Furthermore, whereas the conflict in Afghanistan soon lost popular support within the participating nations, both Libya and Mali have produced a boost in approval ratings for French heads of state who have suffered from domestic policy difficulties. In September 2011, whilst conducting his doomed campaign for re-election, then-President Nicolas Sarkozy’s approval rating jumped to a 12-month high—from 30 percent to 37 percent—with 72 percent of those polled by the Institut français d’opinion publique (IFOP) indicating their approval with his actions in Libya. Similarly, 63 percent of the French citizens polled support the intervention in Mali, which could provide a temporary boost in approval ratings for President Hollande, who is in dire need of a policy victory. One of his most notable campaign promises, a 75 percent top income-tax rate for the highest bracket, has been defeated in the courts, his approval rating had dipped to 40 percent, and over three hundred thousand took to the streets to protest his proposal to legalize gay marriage and adoption. After Opération Serval commenced, his approval rating increased by four points.

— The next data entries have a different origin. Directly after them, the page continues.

(** * MusicStructureVisualizer: tempo-aligned windowing and Morton mapping

    A shallow embedding of the algorithmic core of the visualizer:
    - [z-order.js] / [z-order.ts]: Morton (Z-order) interleaving,
    - [audio-processor]: RMS power of one window,
    - [visualizer]: colour mapping and cached redraw,
    - [playback]: time <-> canvas coordinate mapping and the time label,
    - [ui-controller2.ts]: [processAudio], [processMonoMode],
      [processRGBMode] and [updateVisualizationWithOffset].

    How JavaScript numbers are represented.  A JS [number] plays three
    different roles in these sources and each role gets the Rocq type that
    carries its laws:
    - integers used as bit patterns, array indices, loop counters and canvas
      sizes are [Z]; the bitwise operators go through [ToInt32] exactly as
      ECMAScript prescribes;
    - tempo and time quantities (bpm, seconds, the window interval) are
      binary64 numbers ([Binary64], on the Standard Library's [SpecFloat]):
      [Schedule64], [Controller64] and [Playback] compute the interval, the
      window count, the start samples and the playback mapping with every
      operation rounded as the program rounds it.  [Schedule] and
      [Controller] are the same code read in exact rationals [Q]; they serve
      the canvas geometry, which is integer arithmetic, and the properties
      whose statement the rounding does not enter;
    - audio samples are reals [R] and a computed power is a [number], a real
      extended with [NaN] and the two infinities, because the sources divide
      and take square roots and some claims are about [NaN].               *)

From Stdlib Require Import ZArith QArith Qround Qpower Reals Bool List Lia Psatz.
From Stdlib Require Import SpecFloat.
From Stdlib Require String DecimalString.
Import ListNotations.

Local Open Scope Z_scope.

(** ** Counted loops

    [for (let i = lo; ...; i++) body] run for [n] iterations from counter
    [i]; the loop state is threaded through [body]. *)

Fixpoint for_loop {S : Type} (n : nat) (i : Z) (body : Z -> S -> S) (s : S) : S :=
  match n with
  | O => s
  | Datatypes.S n' => for_loop n' (i + 1) body (body i s)
  end.

(** [for (let i = lo; i < hi; i++)]. *)
Definition for_range {S : Type} (lo hi : Z) (body : Z -> S -> S) (s : S) : S :=
  for_loop (Z.to_nat (hi - lo)) lo body s.

(** ** 32-bit integer operators of JavaScript *)

Module Int32.

(** Two's complement wrap to [w] bits, signed. *)
Definition wrap_signed (w : Z) (z : Z) : Z :=
  let m := z mod 2 ^ w in
  if m <? 2 ^ (w - 1) then m else m - 2 ^ w.
(** * ezviz: credential cache and RPC dispatch of the Go client

    A shallow embedding of [src/util.go] (the expiring caches) and of the two
    variants of [src/goezviz.go] (the client, token refresh and HTTP
    dispatch), with the properties of the specification stated over it.

    Go values are modelled as follows.
    - [string] and [[]byte] are Rocq strings (sequences of 8-bit characters);
    - [int64] is [Z]; the only arithmetic of the program on it is the
      division [expireTime/1000], which truncates toward zero ([Z.quot]) and
      cannot overflow;
    - [error] is [option error], [None] being [nil];
    - [map[string][]string] ([url.Values], [http.Header]) is
      [gmap string (list string)], the [nil] map being [None];
    - the file system, the clock, the environment variables, the network and
      the byte sinks behind [io.Writer] values form the [World], which every
      effectful function receives and returns;
    - a run-time panic is an outcome of its own ([Panic]).

    The pointers of the program ([c], [c.HTTPClient], [c.Cache], the record
    passed to a cache) are taken to be valid.  What the program does to the
    standard error stream ([log.Printf]) and the closing of response bodies
    have no counterpart in the model. *)

From Stdlib Require Import ZArith String Ascii List Bool Lia.
From stdpp Require Import base strings gmap list.

Set Warnings "-register-all".

(** ** Strings and errors *)

(** The double quote character (code 34). *)
Definition dquote : ascii := Ascii false true false false false true false false.

(** [quoted s] is [s] between double quotes. *)
Definition quoted (s : string) : string := String dquote (s +:+ String dquote EmptyString).

Inductive error : Type :=
  | errors_New (msg : string).

Definition Error (e : error) : string :=
  match e with errors_New msg => msg end.

#[global] Instance error_eq_dec : EqDecision error.
Proof. solve_decision. Defined.

(** [fmt.Errorf("%s: %s", a, b)]. *)
Definition fmt_Errorf_s_s (a b : string) : error :=
  errors_New (a +:+ ": " +:+ b).

(** ** The world the program runs in *)

Record http_Request : Type := mk_Request {
  Method : string;
  URL : string;
  Header : gmap string (list string);
  Body : option string
}.

(** A response body is a stream: [content] is what can be read from it, and
    [read_error] the error that ends the stream instead of [io.EOF], if any. *)
Record io_ReadCloser : Type := mk_Body {
  content : string;
  read_error : option error
}.
(** The world when the dispatcher has reached its await. *)
Lemma armTail_effect e s r ms w :
  Forall (fun m => m < length (heap w)) ms ->
  r < length (heap w) -> stateOf w r = Pending ->
  armSpec e s r ms w (exec (armTail e s r ms) w).
Proof.
  intros Hms Hr Hrp. rewrite armTail_exec.
  destruct (promiseAll_effect ms w Hms)
    as (P0 & P1 & P2 & P3 & P4 & P5 & P6 & P7 & P8 & P9 & P10 & new & P11 & P12 & P13).
  rewrite P0. set (a := length (heap w)) in *. set (w5 := snd (promiseAll ms w)) in *.
  set (w6 := setMicrotasks _ w5). set (x := awaitReaction e s).
  assert (Hra : r <> a) by (unfold a; lia).
  assert (Hr6 : stateOf w6 r = Pending).
  { change (stateOf w5 r = Pending). now rewrite P2. }
  assert (Hlt6 : r < length (heap w6)).
  { change (r < length (heap w5)). rewrite P1. unfold a. lia. }
  destruct (performThen_others r x w6) as (O1 & O2 & O3 & O4 & _).
  destruct (performThen_jobs r x w6) as (new' & Hq & Hnew' & _).
  assert (Hnil : new' = []).
  { destruct new' as [|j l]; [reflexivity|exfalso].
    destruct (Hnew' j ltac:(now left)) as [_ Hne]. contradiction. }
  subst new'. rewrite app_nil_r in Hq.
  unfold armSpec. fold a.
  refine (conj _ (conj _ (conj _ (conj _ (conj _ (conj _ (conj _ (conj _ (conj _
            (conj _ (conj _ _))))))))))).
  - now rewrite performThen_length.
  - intros p Hp. rewrite performThen_stateOf. change (stateOf w5 p = stateOf w p).
    now apply P2.
  - rewrite performThen_stateOf. exact P3.
  - rewrite O1. exact P4.
  - rewrite O2. exact P5.
  - rewrite O3. exact P6.
  - rewrite O4. exact P7.
  - intros p y Hin. apply performThen_reactions in Hin as [H|(-> & -> & _)].
    + change (In y (reactionsOf w5 p)) in H.
      destruct (P8 p y H) as [H1|H1]; [now left|right; now left].
    + right. right. now split.
  - intros p y Hin. apply performThen_reactions_old.
    change (In y (reactionsOf w5 p)). now apply P9.
  - intros k p Hk Hp. apply performThen_reactions_old.
    change (In (allReaction a k) (reactionsOf w5 p)). now apply (P10 k p).
  - now apply performThen_registered.
  - exists (new ++ [JobResolveThenable r a]). split.
    + rewrite Hq. unfold w6. cbn [microtasks setMicrotasks].
      now rewrite P11, app_assoc.
    + split; [apply in_app_iff; right; now left|]. split.
      * intros j Hj. apply in_app_iff in Hj as [Hj|[<-|[]]]; [right|now left].
        now apply P12.
      * intros k m Hk Hne. apply in_app_iff. left. now apply (P13 k m).
Qed.

(** ** A longer log *)

Lemma armed_cons L entry inst : armed L inst -> armed (entry :: L) inst.
Proof. intros H. now right. Qed.

Lemma armed_cons_inv L entry inst :
  armed (entry :: L) inst -> entry = Armed inst \/ armed L inst.
Proof. intros [H|H]; auto. Qed.

Lemma started_cons L entry w e : started L w e -> started (entry :: L) w e.
Proof.
  intros [H|(inst & Ha & He & Hs)]; [left; now right|right].
  exists inst. split; [now right|now split].
Qed.

Lemma jobOk_cons L entry w j : jobOk L w j -> jobOk (entry :: L) w j.
Proof.
  destruct j as [cb|p t].
  - destruct cb; cbn; try exact id.
    + intros (inst & Ha & H). exists inst. split; [now right|assumption].
    + intros (inst & Ha & H). exists inst. split; [now right|assumption].
    + intros (inst & m & Ha & H). exists inst, m. split; [now right|assumption].
    + intros (inst & Ha & H). exists inst. split; [now right|assumption].
    + intros (inst & Ha & H). exists inst. split; [now right|assumption].
  - cbn. intros (inst & Ha & H). exists inst. split; [now right|assumption].
Qed.

Lemma reactionOk_cons L entry p r : reactionOk L p r -> reactionOk (entry :: L) p r.
Proof. intros (inst & Ha & H). exists inst. split; [now right|assumption]. Qed.

Lemma frameOk_cons L entry w cb : frameOk L w cb -> frameOk (entry :: L) w cb.
Proof. intros (e & -> & H). exists e. split; [reflexivity|now apply started_cons]. Qed.

Lemma count_false_replicate n : length (List.filter negb (replicate n false)) = n.
Proof. induction n as [|n IH]; [reflexivity|]. cbn. now rewrite IH. Qed.

(** An entry of the second branch adds no run. *)
Lemma armed_immediate L e inst : armed (Immediate e :: L) inst <-> armed L inst.
Proof. split; [intros [H|H]; [discriminate|assumption]|now right]. Qed.

Lemma internal_immediate L e x : internal (Immediate e :: L) x <-> internal L x.
Proof.
  split; intros (inst & Ha & H); exists inst; (split; [|assumption]).
  - now apply armed_immediate in Ha.
  - now apply armed_immediate.
Qed.

(** Logging a run of the second branch whose frame request is queued. *)
Lemma Inv_immediate h L w e :
  Inv h L w -> In (CbAnimationStart e) (animationFrameCallbacks w) ->
  Inv h (Immediate e :: L) w.
Proof.
  intros [HS HL] Hin. destruct HS as [Sh Sb Sa Sr Sc Sj Sx Sl Sf Sp]. split.
  - constructor; try assumption.
    + intros inst Ha. apply Sb. now apply armed_immediate in Ha.
    + intros i1 i2 H1 H2. apply Sa; now apply (armed_immediate L e).
    + intros inst Ha. apply Sr. now apply armed_immediate in Ha.
    + intros inst Ha. apply Sc. now apply armed_immediate in Ha.
    + intros j Hj. apply jobOk_cons. now apply Sj.
    + intros p r Hr. apply reactionOk_cons. now apply Sx.
    + intros l Hl. destruct (Sl l Hl) as (x & H1 & H2 & H3 & H4).
      exists x. repeat split; try assumption. now rewrite internal_immediate.
    + intros cb Hcb. apply frameOk_cons. now apply Sf.
    + intros e' v Hv. destruct (Sp e' v Hv) as [Hr Hs]. split; [assumption|].
      now apply started_cons.
  - destruct HL as [H1 H2]. split.
    + intros inst Ha. apply H1. now apply armed_immediate in Ha.
    + intros e' [[= <-]|H]; [now left|now apply H2].
Qed.

(** ** Logging a run of the first branch *)

Section Arm.
Variables (h : nat) (L : list Entry) (w w' : World) (e s r : nat) (ms : list nat).
Let a := length (heap w).
Let inst := {| iElement := e; iResult := s; iResources := r;
               iMembers := ms; iAll := a |}.
Let L' := Armed inst :: L.
Hypothesis HI : Inv h L w.
Hypothesis Hold : forall i, armed L i -> iAll i < s.
Hypothesis Hhs : h <= s.
Hypothesis Hr : r = S s.
Hypothesis Hra : r < a.
Hypothesis Hsp : stateOf w s = Pending.
Hypothesis Hrp : stateOf w r = Pending.
Hypothesis Hms : Forall (fun m => m < h \/ (r < m /\ m < a)) ms.
Hypothesis Hls : forall l x, In l (listeners w) ->
  snd l = CbResolve x \/ snd l = CbReject x -> x < s \/ (r < x /\ x < a).
Hypothesis Hspec : armSpec e s r ms w w'.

Here’s another notable comparison with foreign military intervention against Islamists: after Osama bin Laden was killed, Barack Obama’s job approval ratings jumped from 46 percent to 57 percent in one month, according to a New York Times/CBS News poll.
A Temporary Fix
However, these boosts in approval ratings provide only a temporary respite. Sarkozy, despite being lauded for his actions in Libya, lost his reelection bid, largely because of domestic and Eurozone issues. President Obama’s popularity dipped during the summer after Osama bin Laden’s death, due in a large part to the debt ceiling impasse. These trends suggest that Hollande will only be able to ride the wave of successes for so long. Yet the effects of these foreign policies can remain in the public consciousness and contribute to electoral successes in the future. Obama used bin Laden’s death as a focal point in his campaign to demonstrate his expertise as a world leader and to convince voters of his ability to defend the United States. If Hollande plays his cards right, he could use his successes in Mali to prove his credentials to the French public in future political contests.